A short post of some of last weeks quiet headlines (October 24 2014)

Bad phone privacy news
The database, which affects unknown numbers of people, contains phone records that at least five police agencies in southeast Virginia have been collecting since 2012 and sharing with one another with little oversight. Some of the data appears to have been obtained by police from telecoms using only a subpoena, rather than a court order or probable-cause warrant. Other information in the database comes from mobile phones seized from suspects during an arrest.

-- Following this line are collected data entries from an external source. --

Lemma lex_of_horner p q : good p -> good q -> horner (digit <$> p) < horner (digit <$> q) -> lex p q.
Proof.
  intros Hp Hq Hlt. destruct (decide (p = q)) as [->|Hne]; [lia|].
  destruct (lex_total p q Hp Hq Hne) as [Hl|Hl]; [done|]. apply lex_horner in Hl; done || lia.
Qed.

(** The position an element is inserted after; [prev] is 0 for the front. *)
Definition place (l_set : list (list (Z * Z))) (prev : nat) : list (Z * Z) := if (prev =? 0)%nat then Dft_leid else at_ l_set prev.

Section New.
Context (n self prev : nat) (l_set : list (list (Z * Z))) (Hpl : placed n l_set) (HN : (1 <= N)%nat).
Context (Hprev : prev = 0%nat \/ (1 <= prev <= MaxElmts)%nat).

Lemma place_good : good (place l_set prev) /\ exists k, (k <= n)%nat /\ ends k (place l_set prev).
Proof using Hpl HN Hprev.
  unfold place. destruct Hprev as [->|Hp]; cbn [Nat.eqb].
  - split; [by apply Dft_good|]. exists 0%nat. split; [lia|apply ends_0].
  - rewrite (proj2 (Nat.eqb_neq _ _)) by lia. split; [by apply (pl_good n)|by apply (pl_ends n)].
Qed.

Lemma Leid_place : Leid l_set prev = horner (digit <$> place l_set prev).
Proof using Hpl HN Hprev.
  unfold place. destruct Hprev as [->|Hp]; [cbn [Nat.eqb]; by rewrite horner_Dft|].
  rewrite (proj2 (Nat.eqb_neq _ _)) by lia. apply Leid_horner; [lia|by apply (pl_good n)].
Qed.

Lemma Leid_elem e : (1 <= e <= MaxElmts)%nat -> Leid l_set e = horner (digit <$> at_ l_set e).
Proof using Hpl HN Hprev. intros He. apply Leid_horner; [lia|by apply (pl_good n)]. Qed.

Lemma Leid_nonneg : 0 <= Leid l_set prev.
Proof using Hpl HN Hprev. rewrite Leid_place. apply horner_bound, digits_bound, place_good. Qed.

(** The successor is the next element, if there is one. *)
Lemma Leid_suc_spec :
  (Leid_suc l_set prev = Dft_leid /\ forall e, (1 <= e <= MaxElmts)%nat -> Leid l_set e <= Leid l_set prev) \/
  (exists t, (1 <= t <= MaxElmts)%nat /\ Leid_suc l_set prev = at_ l_set t /\ Leid l_set prev < Leid l_set t /\
     forall e, (1 <= e <= MaxElmts)%nat -> Leid l_set e <= Leid l_set prev \/ Leid l_set t <= Leid l_set e).
Proof using Hpl HN Hprev.
  unfold Leid_suc. set (S := filter _ _).
  assert (HS : forall e, e ∈ S <-> Leid l_set prev < Leid l_set e /\ (1 <= e <= MaxElmts)%nat).
  { intros e. unfold S. rewrite list_elem_of_filter, elem_of_Elmts, Is_true_true, Z.ltb_lt. done. }
  case_decide as Hem; [left|right].
  - split; [done|]. intros e He. apply Z.nlt_ge. intros Hlt. assert (e ∈ S) as Hin by (by apply HS). rewrite Hem in Hin. by apply elem_of_nil in Hin.
  - assert (Hne : forall e, e ∈ S -> at_ l_set e <> Dft_leid).
    { intros e [Hlt He]%HS E. rewrite (Leid_elem e He), E, horner_Dft in Hlt. pose proof Leid_nonneg. lia. }
    destruct (choose_least (Leid l_set) (fun x y => Leid l_set x <? Leid l_set y) S Hem) as [Hin Hle].
    + intros x y Hx Hy E. destruct (decide (x = y)) as [|Hxy]; [done|]. exfalso. pose proof (Hne x Hx). pose proof (Hne y Hy).
      apply HS in Hx as [_ Hx], Hy as [_ Hy]. apply (pl_apart n l_set Hpl x y); try done.
      rewrite !Leid_elem in E by done. apply horner_inj in E; [done|by apply (pl_good n)..].
    + intros x y. apply Z.ltb_lt.
    + eexists. apply HS in Hin as [Hlt Hb]. split; [exact Hb|]. split; [reflexivity|]. split; [exact Hlt|].
      intros e He. destruct (Z.le_gt_cases (Leid l_set e) (Leid l_set prev)) as [|Hgt]; [by left|right]. apply Hle, HS. split; [lia|done].
Qed.

Context (Hn : (n < MaxElmts)%nat) (Hself : (1 <= self <= N)%nat).

(** The new position follows [prev] at once, and ends in a pair of its process. *)
Lemma Leid_New_spec :
  let r := Leid_New l_set self prev in
  good r /\ (exists k, (1 <= k <= S n)%nat /\ ends k r /\ (at_ r k).2 = Z.of_nat self - 1) /\
  Leid l_set prev < horner (digit <$> r) /\
  forall e, (1 <= e <= MaxElmts)%nat -> Leid l_set e <= Leid l_set prev \/ horner (digit <$> r) < Leid l_set e.
Proof using Hpl HN Hprev Hn Hself.
  cbv zeta. unfold Leid_New. fold (place l_set prev). destruct place_good as [Hgp (kp & Hkp & Hep)]. rewrite Leid_place.
  assert (Hsuc : good (Leid_suc l_set prev) /\ (exists k, (k <= n)%nat /\ ends k (Leid_suc l_set prev)) /\
    forall r, (lex (place l_set prev) (Leid_suc l_set prev) -> lex r (Leid_suc l_set prev)) -> good r ->
      forall e, (1 <= e <= MaxElmts)%nat -> Leid l_set e <= Leid l_set prev \/ horner (digit <$> r) < Leid l_set e).
  { destruct Leid_suc_spec as [[-> Hall]|(t & Ht & -> & Hlt & Hall)].
    - split_and!; [by apply Dft_good| |intros r _ _ e He; left; by apply Hall].
      exists 0%nat. split; [lia|apply ends_0].
    - pose proof (pl_good n l_set Hpl t Ht) as Hgt. split_and!; [done|by apply (pl_ends n)|].
      intros r Hr Hgr e He. destruct (Hall e He) as [|Hle]; [by left|right].
      rewrite Leid_place, (Leid_elem t Ht) in Hlt. rewrite (Leid_elem t Ht) in Hle.
      apply lex_of_horner in Hlt; [|done..]. specialize (Hr Hlt). apply lex_horner in Hr; [lia|done..]. }
  destruct Hsuc as (Hgq & (kq & Hkq & Heq) & Hbelow).
  destruct (Gen_good (place l_set prev) _ kp kq n self Hgp Hep Hgq Heq Hkp Hkq Hn Hself) as (Hg & He & Hpid).
  destruct (idx_spec (place l_set prev) _ kp kq n self Hgp Hep Hgq Heq Hkp Hkq Hn Hself) as [Hidx _].
  pose proof (Gen_above (place l_set prev) _ kp kq n self Hgp Hep Hgq Heq Hkp Hkq Hn Hself) as Hab.
  split_and!; [done| |by apply lex_horner|].
  - eexists. split; [exact Hidx|]. split; [exact He|exact Hpid].
  - rewrite <- Leid_place. apply Hbelow; [|done]. by apply (Gen_below _ _ kp kq n).
Qed.
End New.
End Leid.
End RwfLeid.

The five cities participating in the program, known as the Hampton Roads Telephone Analysis Sharing Network, are Hampton, Newport News, Norfolk, Chesapeake and Suffolk, according to the memorandum of understanding that established the database.
Good phone privacy news
Cops Need a Warrant to Grab Your Cell Tower Data, Florida Court Rules
Police departments around the country have been collecting phone metadata from telecoms and using a sophisticated spy tool to track people through their mobile phones—often without obtaining a warrant. But a new ruling out of Florida has curbed the activity in that state, on constitutional grounds. It raises hope among civil liberties advocates that other jurisdictions around the country may follow suit.
The Florida Supreme Court ruled Thursday that obtaining cell phone location data to track a person’s location or movement in real time constitutes a Fourth Amendment search and therefore requires a court-ordered warrant.